I am really starting to enjoy this 'putting myself about' stuff. Following last night's Strictly Come Dancing, I went to a luncheon do in Four Crosses this afternoon, where there were another 200 people, all intent on having a good time as they raised money for the Macmillan Nurses. And again, I was struck by there being not one single person looking over my shoulder to catch the eye of someone more 'important'. I've been involved in politics for so long that I've forgotten how nice people not working at the politics/media interface can be.
I heard one punter make a £50 wager that I would win Montgomeryshire at the General Election. The downside of course is that there was another punter willing to risk £50 that I wouldn't. Trouble with this is that one family now has a financial interest in my losing!

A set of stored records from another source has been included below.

Lemma good_list_var k : good (Forall wf_exp) (list_var k).
Proof.
  eapply good_try_bind; [apply good_get_env|]. intros env [_ He]. rw /env_get.
  destruct (bt_get k env) as [v|] eqn:E; [|apply good_fail]. pose proof (wf_vals_get _ _ _ He E) as Hv.
  destruct v; try apply good_fail. apply good_ok. by apply wf_list.
Qed.

Lemma good_map_var k : good wf_map (map_var k).
Proof.
  eapply good_try_bind; [apply good_get_env|]. intros env [_ He]. rw /env_get.
  destruct (bt_get k env) as [v|] eqn:E; [|apply good_fail]. pose proof (wf_vals_get _ _ _ He E) as Hv.
  destruct v; try apply good_fail. apply good_ok. by apply wf_map_exp.
Qed.
End good.

(** One bind of a safety goal, with the fact its head provides. *)
Ltac gbind H := eapply good_try_bind; [eapply H|intros ? ?].
#[export] Hint Resolve good_ok good_fail good_hang good_get_form good_symbol_form good_list_var
  good_map_var good_get_env good_def_var : lisp.

Section good_forms.
Context {W : Type} `{!Console W} (run_cmd : list rstring → proc W CmdResult).
Context (eval : RispExp → ev (W := W) RispExp) (Hev : ∀ e, wf_exp e → good run_cmd wf_exp (eval e)).
Notation good := (good run_cmd).

Lemma good_eval_all args (Hargs : Forall wf_exp args) : good (Forall wf_exp) (eval_all eval args).
Proof.
  induction Hargs as [|a l Ha Hl IH]; simpl; [by apply good_ok|].
  gbind Hev; [done|]. gbind IH. apply good_ok. by constructor.
Qed.

Lemma good_and args (Hargs : Forall wf_exp args) : good wf_exp (eval_and eval args).
Proof.
  induction Hargs as [|a l Ha Hl IH]; simpl; [by apply good_ok|].
  gbind Hev; [done|]. destruct a0 as [[]| | | | | | | |]; simpl; eauto with lisp.
Qed.

Lemma good_or args (Hargs : Forall wf_exp args) : good wf_exp (eval_or eval args).
Proof.
  induction Hargs as [|a l Ha Hl IH]; simpl; [by apply good_ok|].
  gbind Hev; [done|]. destruct a0 as [[]| | | | | | | |]; simpl; eauto with lisp.
Qed.

Lemma good_do args (Hargs : Forall wf_exp args) r : wf_exp r → good wf_exp (eval_do eval args r).
Proof.
  revert r. induction Hargs as [|a l Ha Hl IH]; intros r Hr; simpl; [by apply good_ok|].
  gbind Hev; [done|]. by apply IH.
Qed.

Lemma good_for_loop n c b : wf_exp c → wf_exp b → good wf_exp (for_loop eval n c b).
Proof.
  intros Hc Hb. induction n as [|n IH]; simpl; [apply good_hang|].
  gbind Hev; [done|]. destruct a as [[]| | | | | | | |]; simpl; eauto with lisp.
  gbind Hev; [done|]. done.
Qed.

Lemma good_if args (Hargs : Forall wf_exp args) : good wf_exp (eval_if eval args).
Proof.
  gbind @good_get_form; [done|]. gbind Hev; [done|]. destruct a0; eauto with lisp.
  gbind @good_get_form; [done|]. by apply Hev.
Qed.

Lemma good_def args (Hargs : Forall wf_exp args) : good wf_exp (eval_def eval args).
Proof.
  gbind @good_get_form_at; [done|]. destruct H as [H0 Ha]. gbind @good_symbol_form.
  gbind @good_get_form; [done|]. destruct (2 <? length args)%nat; [apply good_fail|]. gbind Hev; [done|].
  gbind @good_def_var; [done|]. by eapply good_may_panic; [apply idx_Done|].
Qed.

Lemma good_fn args (Hargs : Forall wf_exp args) : good wf_exp (eval_fn (W := W) args).
Proof.
  gbind @good_get_env. apply good_of_result. intros v. rw /eval_lambda_args.
  destruct args as [|p [|b [|]]]; try done. intros [= <-]. rw !Forall_cons in Hargs.
  apply wf_lambda. naive_solver.
Qed.

Lemma good_sys args (Hargs : Forall wf_exp args) : good wf_exp (eval_sys run_cmd eval args).
Proof.
  rw /eval_sys. assert (good wf_exp (try_bind (eval_all eval args) (λ evaluated_args,
    try_bind (of_result (collect cmd_part evaluated_args)) (λ cmd_vec,
      try_bind (on_world (run_cmd cmd_vec)) (λ r,
        match r with
        | CmdOk success => try_bind (if print_code success then on_world (println (success_code success)) else ok tt)
                             (λ _, ok (Syscall cmd_vec))
        | CmdFailed e => fail (str "Syscall failed: " ++ e)
        | LookupFailed e => fail (str "Command lookup failed: " ++ e)
        end))))) as H; [|by destruct args; [apply good_fail|exact H]].
  gbind good_eval_all; [done|]. eapply (good_try_bind _ (λ _, True)); [by apply good_of_result|]. intros cmd _.
  gbind @good_on_world; [intros; left; eauto|]. destruct a0 as [e|e|[c []]]; simpl; eauto with lisp.
  - gbind @good_on_world; [intros; right; eauto|]. by apply good_ok.
  - eapply (good_try_bind _ (λ _, True)); [by apply good_ok|]. intros; by apply good_ok.
Qed.

Lemma good_quote args (Hargs : Forall wf_exp args) : good wf_exp (eval_quote (W := W) args).
Proof. by apply good_get_form. Qed.

Lemma good_for args (Hargs : Forall wf_exp args) n : good wf_exp (eval_for eval n args).
Proof. gbind @good_get_form; [done|]. gbind @good_get_form; [done|]. by apply good_for_loop. Qed.

Lemma good_append args (Hargs : Forall wf_exp args) : good wf_exp (eval_append eval args).
Proof.
  gbind @good_get_form; [done|]. gbind @good_get_form; [done|]. gbind @good_symbol_form.
  gbind Hev; [done|]. gbind @good_list_var.
  assert (wf_exp (List (a3 ++ [a2]))) as Hl by (apply wf_list, Forall_app; by repeat constructor).
  gbind @good_def_var; [done|]. by apply good_ok.
Qed.

Lemma good_pop args (Hargs : Forall wf_exp args) : good wf_exp (eval_pop (W := W) args).
Proof.
  gbind @good_get_form; [done|]. gbind @good_symbol_form. gbind @good_list_var.
  destruct a1 as [|x l _] using rev_ind; [apply good_fail|]. rw last_snoc removelast_last.
  apply Forall_app in H1 as [Hl Hx]. rw Forall_singleton in Hx.
  gbind @good_def_var; [by apply wf_list|]. by apply good_ok.
Qed.

Lemma good_mset args (Hargs : Forall wf_exp args) : good wf_exp (eval_mset eval args).
Proof.
  do 3 (gbind @good_get_form; [done|]). gbind @good_symbol_form. gbind Hev; [done|].
  eapply (good_try_bind _ (λ _, True)); [by apply good_of_result|]. intros key _.
  gbind Hev; [done|]. gbind @good_map_var. destruct H5 as [Hs Hv].
  gbind @good_def_var; [|by apply good_ok]. apply wf_map_exp.
  split; [by apply bt_sorted_insert|by apply wf_vals_insert].
Qed.

Lemma good_mdel args (Hargs : Forall wf_exp args) : good wf_exp (eval_mdel eval args).
Proof.
  do 2 (gbind @good_get_form; [done|]). gbind @good_symbol_form. gbind Hev; [done|].
  eapply (good_try_bind _ (λ _, True)); [by apply good_of_result|]. intros key _.
  gbind @good_map_var. destruct H3 as [Hs Hv].
  gbind @good_def_var; [|by apply good_ok]. apply wf_map_exp.
  split; [by apply bt_sorted_remove|by apply wf_vals_remove].
Qed.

I'd been agonising about how direct I should be in this sort of 'subtle' canvassing - and I've found that the easiest way to broach the subject is to ask something like "Do you reckon that I have any chance of winning?" It sort of invites the response "I hope so". It was all going rather well, especially when I took over the job of going around asking if anyone wanted to buy raffle tickets. Very subtle, I thought - and I was having a really good response. And then Eileen showed me how its done. She emerged from the kitchen with an exercise book with "PLEDGES TO SUPPORT GLYN IN THE GENERAL ELECTION" printed in big letters all over the cover - and started demanding that everyone sign up. And they did. I was staggered. Even the bloke who had wagered £50 on me to lose, signed up. If any of the pledgers have not voted by 2100 hours on election day, I fully expect them to receive a call from Eileen. It ain't subtle - but who is to say that she isn't right. If Churchill hadn't gone for 'Total War' in 1940, we'd be taking our orders from Berlin today.